• **DATA FOR ANALYSIS**:
(** * Kleinanzeigen seller scraper: a shallow embedding of [scraper.py]

    The development follows [src/kleinanzeigen_scraper/scraper.py]:
    [parse_listing_links], [extract_total_count], [scrape_seller_listings]
    and [create_download_file].

    Conventions.
    - A Python [str] is a [string]; a character is a code point below 256,
      so that the classes [\d] and [\s] of [re] and the stripping done by
      [urllib.parse] are the ones Python uses on that range.
    - A Python [int] is a [Z].
    - An exception is a value of [exn]; fallible code returns [result].
    - The libraries ([bs4], [requests], [pandas], [openpyxl], [docx],
      and the [ipaddress] and [unicodedata] calls inside [urllib.parse])
      are type classes; the functions and the statements are parametric
      in their instances. *)

From Stdlib Require Import ZArith Lia Ascii String List Bool.
From Stdlib Require Import DecimalString Floats.
From stdpp Require Import base decidable option list sets gmap strings.

Local Open Scope string_scope.
Local Open Scope list_scope.
Local Open Scope Z_scope.

(** ** Strings as Python uses them *)

Module Str.

(** [sub in s] *)
Fixpoint contains (sub s : string) : bool :=
  String.prefix sub s ||
  match s with
  | EmptyString => false
  | String _ s' => contains sub s'
  end.

(** [s.startswith(p)] *)
Definition startswith (p s : string) : bool := String.prefix p s.

(** [c in s] for a single character *)
Fixpoint mem (c : ascii) (s : string) : bool :=
  match s with
  | EmptyString => false
  | String d s' => Ascii.eqb c d || mem c s'
  end.

(** [s.split(sep, 1)] for a one-character separator: the text before the
    first [sep] and, when there is one, the text after it. *)
Fixpoint partition (sep : ascii) (s : string) : string * option string :=
  match s with
  | EmptyString => (EmptyString, None)
  | String c s' =>
      if Ascii.eqb c sep then (EmptyString, Some s')
      else let '(a, b) := partition sep s' in (String c a, b)
  end.

(** [s.split(sep)] for a one-character separator; never empty. *)
Fixpoint split (sep : ascii) (s : string) : list string :=
  match s with
  | EmptyString => [EmptyString]
  | String c s' =>
      if Ascii.eqb c sep then EmptyString :: split sep s'
      else match split sep s' with
           | [] => [String c EmptyString]
           | w :: ws => String c w :: ws
           end
  end.

(** [sep.join(parts)] *)
Fixpoint join (sep : string) (parts : list string) : string :=
  match parts with
  | [] => EmptyString
  | [p] => p
  | p :: ps => p +:+ sep +:+ join sep ps
  end.

(** [s.replace(c, "")] for a single character *)
Fixpoint remove (c : ascii) (s : string) : string :=
  match s with
  | EmptyString => EmptyString
  | String d s' => if Ascii.eqb c d then remove c s' else String d (remove c s')
  end.

(** [s.lstrip(chars)] *)
Fixpoint lstrip (chars : ascii -> bool) (s : string) : string :=
  match s with
  | EmptyString => EmptyString
  | String c s' => if chars c then lstrip chars s' else s
  end.

(** the number of leading characters that do not satisfy [p] *)
Fixpoint find_if (p : ascii -> bool) (s : string) : nat :=
  match s with
  | EmptyString => O
  | String c s' => if p c then O else S (find_if p s')
  end.

(** [s.find(c)] for a single character; [None] for -1 *)
Fixpoint find (c : ascii) (s : string) : option nat :=
  match s with
  | EmptyString => None
  | String d s' => if Ascii.eqb c d then Some O else option_map S (find c s')
  end.

(** [s.rfind(c)] for a single character; [None] for -1 *)
Fixpoint rfind (c : ascii) (s : string) : option nat :=
  match s with
  | EmptyString => None
  | String d s' =>
      match rfind c s' with
      | Some i => Some (S i)
      | None => if Ascii.eqb c d then Some O else None
      end
  end.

• **WHAT IS REQUIRED**: Check each line above for the word "that" and say how many have it, with nothing else.

• **ANSWER AREA**: 3